(Instructions for the task): From the entries that follow, copy exactly the lines beginning at the line holding "match goal with H : mk_SinkTrustRule" and continuing through the line holding "eapply (add_record_inv _".

(Records from a dataset)
------------------------------

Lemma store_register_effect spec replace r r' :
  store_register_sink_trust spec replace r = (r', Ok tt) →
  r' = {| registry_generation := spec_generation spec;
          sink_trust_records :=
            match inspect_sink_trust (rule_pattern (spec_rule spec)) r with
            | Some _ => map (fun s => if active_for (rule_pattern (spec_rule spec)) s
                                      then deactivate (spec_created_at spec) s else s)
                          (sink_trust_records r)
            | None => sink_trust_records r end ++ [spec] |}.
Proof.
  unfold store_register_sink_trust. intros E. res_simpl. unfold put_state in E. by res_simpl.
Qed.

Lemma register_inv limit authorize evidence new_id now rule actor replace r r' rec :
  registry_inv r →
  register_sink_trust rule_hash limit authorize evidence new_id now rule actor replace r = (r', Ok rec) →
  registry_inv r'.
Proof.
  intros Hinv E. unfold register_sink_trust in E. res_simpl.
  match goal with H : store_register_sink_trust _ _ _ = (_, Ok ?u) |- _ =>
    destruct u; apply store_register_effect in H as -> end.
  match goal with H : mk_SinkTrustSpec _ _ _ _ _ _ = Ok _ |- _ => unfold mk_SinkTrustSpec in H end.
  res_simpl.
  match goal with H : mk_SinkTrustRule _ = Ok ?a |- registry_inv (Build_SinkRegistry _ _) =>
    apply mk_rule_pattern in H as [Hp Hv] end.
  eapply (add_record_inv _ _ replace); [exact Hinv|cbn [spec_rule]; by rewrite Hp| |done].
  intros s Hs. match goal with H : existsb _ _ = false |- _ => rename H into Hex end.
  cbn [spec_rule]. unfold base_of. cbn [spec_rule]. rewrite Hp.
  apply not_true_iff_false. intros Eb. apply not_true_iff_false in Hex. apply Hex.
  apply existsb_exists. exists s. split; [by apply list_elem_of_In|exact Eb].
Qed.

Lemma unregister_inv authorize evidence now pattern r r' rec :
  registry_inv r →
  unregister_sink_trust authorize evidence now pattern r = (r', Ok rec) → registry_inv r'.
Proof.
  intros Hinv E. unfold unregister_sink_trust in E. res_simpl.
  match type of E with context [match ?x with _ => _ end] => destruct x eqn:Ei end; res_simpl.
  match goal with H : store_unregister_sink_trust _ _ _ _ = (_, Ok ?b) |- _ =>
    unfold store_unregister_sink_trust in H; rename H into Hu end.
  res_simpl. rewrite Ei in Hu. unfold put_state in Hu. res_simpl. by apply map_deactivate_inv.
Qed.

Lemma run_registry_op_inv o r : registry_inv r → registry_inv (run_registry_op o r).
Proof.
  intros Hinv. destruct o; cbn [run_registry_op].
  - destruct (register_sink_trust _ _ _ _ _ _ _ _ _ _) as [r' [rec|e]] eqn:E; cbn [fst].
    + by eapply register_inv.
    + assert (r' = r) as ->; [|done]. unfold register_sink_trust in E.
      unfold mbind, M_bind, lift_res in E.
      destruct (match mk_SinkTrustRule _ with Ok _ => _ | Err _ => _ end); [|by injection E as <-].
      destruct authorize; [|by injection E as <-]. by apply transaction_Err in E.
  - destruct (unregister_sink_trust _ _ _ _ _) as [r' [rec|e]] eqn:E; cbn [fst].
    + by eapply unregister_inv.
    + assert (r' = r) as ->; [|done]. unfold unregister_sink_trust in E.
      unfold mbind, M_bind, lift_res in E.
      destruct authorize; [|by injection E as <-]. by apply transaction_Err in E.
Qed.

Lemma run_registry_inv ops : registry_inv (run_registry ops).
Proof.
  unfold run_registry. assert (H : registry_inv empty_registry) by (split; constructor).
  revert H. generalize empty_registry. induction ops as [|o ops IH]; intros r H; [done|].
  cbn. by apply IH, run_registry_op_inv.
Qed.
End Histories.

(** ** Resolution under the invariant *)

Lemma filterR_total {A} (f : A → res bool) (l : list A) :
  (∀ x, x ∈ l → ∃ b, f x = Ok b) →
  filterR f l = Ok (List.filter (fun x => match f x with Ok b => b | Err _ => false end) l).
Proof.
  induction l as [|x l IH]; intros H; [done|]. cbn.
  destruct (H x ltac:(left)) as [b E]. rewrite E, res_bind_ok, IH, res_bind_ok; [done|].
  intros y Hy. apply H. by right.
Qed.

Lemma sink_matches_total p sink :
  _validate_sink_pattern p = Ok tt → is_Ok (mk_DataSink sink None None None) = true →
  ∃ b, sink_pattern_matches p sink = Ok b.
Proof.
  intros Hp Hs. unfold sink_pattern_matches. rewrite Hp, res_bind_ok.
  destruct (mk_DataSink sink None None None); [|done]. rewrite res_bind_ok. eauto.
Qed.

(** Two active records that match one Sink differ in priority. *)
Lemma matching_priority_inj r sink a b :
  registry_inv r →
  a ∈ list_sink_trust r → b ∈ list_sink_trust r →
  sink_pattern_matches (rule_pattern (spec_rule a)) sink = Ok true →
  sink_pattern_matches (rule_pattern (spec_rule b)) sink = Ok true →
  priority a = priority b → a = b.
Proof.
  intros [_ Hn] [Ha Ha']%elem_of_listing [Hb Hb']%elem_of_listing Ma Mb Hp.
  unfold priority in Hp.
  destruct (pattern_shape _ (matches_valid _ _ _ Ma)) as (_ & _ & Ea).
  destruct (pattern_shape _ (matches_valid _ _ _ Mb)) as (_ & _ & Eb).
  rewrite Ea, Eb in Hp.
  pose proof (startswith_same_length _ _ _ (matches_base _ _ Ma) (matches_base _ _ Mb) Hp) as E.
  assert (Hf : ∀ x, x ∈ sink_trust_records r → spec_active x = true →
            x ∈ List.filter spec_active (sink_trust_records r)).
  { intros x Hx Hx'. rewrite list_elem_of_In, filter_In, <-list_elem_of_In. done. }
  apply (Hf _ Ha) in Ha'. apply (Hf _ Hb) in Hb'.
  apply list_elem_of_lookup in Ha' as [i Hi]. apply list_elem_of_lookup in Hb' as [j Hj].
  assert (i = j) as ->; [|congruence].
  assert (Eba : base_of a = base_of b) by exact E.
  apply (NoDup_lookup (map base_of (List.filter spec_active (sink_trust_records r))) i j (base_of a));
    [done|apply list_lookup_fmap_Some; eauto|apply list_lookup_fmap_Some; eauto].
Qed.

------------------------------

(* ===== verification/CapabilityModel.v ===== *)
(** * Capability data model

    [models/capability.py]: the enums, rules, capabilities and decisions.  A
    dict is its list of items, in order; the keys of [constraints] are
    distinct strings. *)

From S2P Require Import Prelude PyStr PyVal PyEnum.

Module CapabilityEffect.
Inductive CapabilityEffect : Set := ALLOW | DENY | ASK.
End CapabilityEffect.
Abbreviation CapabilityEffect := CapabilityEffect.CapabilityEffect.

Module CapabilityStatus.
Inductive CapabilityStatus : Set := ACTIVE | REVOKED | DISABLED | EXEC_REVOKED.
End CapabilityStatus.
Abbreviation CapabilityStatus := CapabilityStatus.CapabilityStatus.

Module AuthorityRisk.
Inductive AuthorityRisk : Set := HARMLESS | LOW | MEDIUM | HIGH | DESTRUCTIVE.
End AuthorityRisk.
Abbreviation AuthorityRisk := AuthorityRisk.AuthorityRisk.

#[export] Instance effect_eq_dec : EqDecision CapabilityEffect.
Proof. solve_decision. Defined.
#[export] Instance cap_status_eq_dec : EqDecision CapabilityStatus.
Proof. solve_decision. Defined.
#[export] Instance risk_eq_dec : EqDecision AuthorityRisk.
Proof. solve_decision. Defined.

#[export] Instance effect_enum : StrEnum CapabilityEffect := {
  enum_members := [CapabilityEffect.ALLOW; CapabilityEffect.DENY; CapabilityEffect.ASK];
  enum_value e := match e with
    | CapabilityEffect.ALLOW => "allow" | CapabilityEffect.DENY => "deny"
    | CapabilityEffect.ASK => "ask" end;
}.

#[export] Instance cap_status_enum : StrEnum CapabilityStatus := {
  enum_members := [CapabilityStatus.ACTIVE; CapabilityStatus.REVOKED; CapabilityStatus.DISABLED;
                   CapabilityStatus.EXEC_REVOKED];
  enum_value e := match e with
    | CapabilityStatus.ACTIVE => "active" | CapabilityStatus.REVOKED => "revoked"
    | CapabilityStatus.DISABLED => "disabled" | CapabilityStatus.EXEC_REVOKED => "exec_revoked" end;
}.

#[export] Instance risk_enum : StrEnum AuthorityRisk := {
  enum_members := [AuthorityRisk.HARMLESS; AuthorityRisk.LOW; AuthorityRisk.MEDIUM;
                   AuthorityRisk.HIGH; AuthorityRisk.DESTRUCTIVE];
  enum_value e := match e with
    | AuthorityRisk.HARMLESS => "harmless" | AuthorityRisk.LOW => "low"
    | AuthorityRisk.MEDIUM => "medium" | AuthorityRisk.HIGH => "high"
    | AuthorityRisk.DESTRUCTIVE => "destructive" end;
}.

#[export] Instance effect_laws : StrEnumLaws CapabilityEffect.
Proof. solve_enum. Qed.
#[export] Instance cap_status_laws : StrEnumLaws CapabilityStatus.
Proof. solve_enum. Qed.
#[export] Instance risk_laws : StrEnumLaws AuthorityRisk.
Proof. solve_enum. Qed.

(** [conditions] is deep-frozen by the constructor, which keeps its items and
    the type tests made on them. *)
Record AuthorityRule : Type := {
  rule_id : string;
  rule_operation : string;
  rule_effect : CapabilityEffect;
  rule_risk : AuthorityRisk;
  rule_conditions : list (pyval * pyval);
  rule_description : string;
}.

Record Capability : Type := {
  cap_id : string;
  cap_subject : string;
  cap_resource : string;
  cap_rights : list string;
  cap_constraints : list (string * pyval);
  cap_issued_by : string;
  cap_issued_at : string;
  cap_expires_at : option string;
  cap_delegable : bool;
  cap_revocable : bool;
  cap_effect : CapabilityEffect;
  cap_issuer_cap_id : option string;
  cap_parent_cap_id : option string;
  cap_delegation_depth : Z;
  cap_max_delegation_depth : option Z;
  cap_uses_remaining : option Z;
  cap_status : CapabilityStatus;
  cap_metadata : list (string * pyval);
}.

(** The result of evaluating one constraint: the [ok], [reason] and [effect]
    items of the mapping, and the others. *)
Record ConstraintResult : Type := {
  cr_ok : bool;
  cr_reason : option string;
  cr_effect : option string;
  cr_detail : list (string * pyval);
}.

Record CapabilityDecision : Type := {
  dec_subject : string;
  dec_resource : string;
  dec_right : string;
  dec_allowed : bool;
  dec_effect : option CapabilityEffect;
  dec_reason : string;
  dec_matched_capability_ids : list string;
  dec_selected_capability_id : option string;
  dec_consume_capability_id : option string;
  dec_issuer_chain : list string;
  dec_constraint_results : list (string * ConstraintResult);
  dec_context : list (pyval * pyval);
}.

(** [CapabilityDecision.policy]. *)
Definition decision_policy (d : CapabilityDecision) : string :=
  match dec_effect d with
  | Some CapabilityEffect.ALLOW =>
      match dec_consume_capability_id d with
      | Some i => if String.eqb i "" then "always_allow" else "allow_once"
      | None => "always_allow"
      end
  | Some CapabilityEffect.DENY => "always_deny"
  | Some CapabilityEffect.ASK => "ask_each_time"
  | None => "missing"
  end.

------------------------------

(Result):
  match goal with H : mk_SinkTrustRule _ = Ok ?a |- registry_inv (Build_SinkRegistry _ _) =>
    apply mk_rule_pattern in H as [Hp Hv] end.
  eapply (add_record_inv _ _ replace); [exact Hinv|cbn [spec_rule]; by rewrite Hp| |done].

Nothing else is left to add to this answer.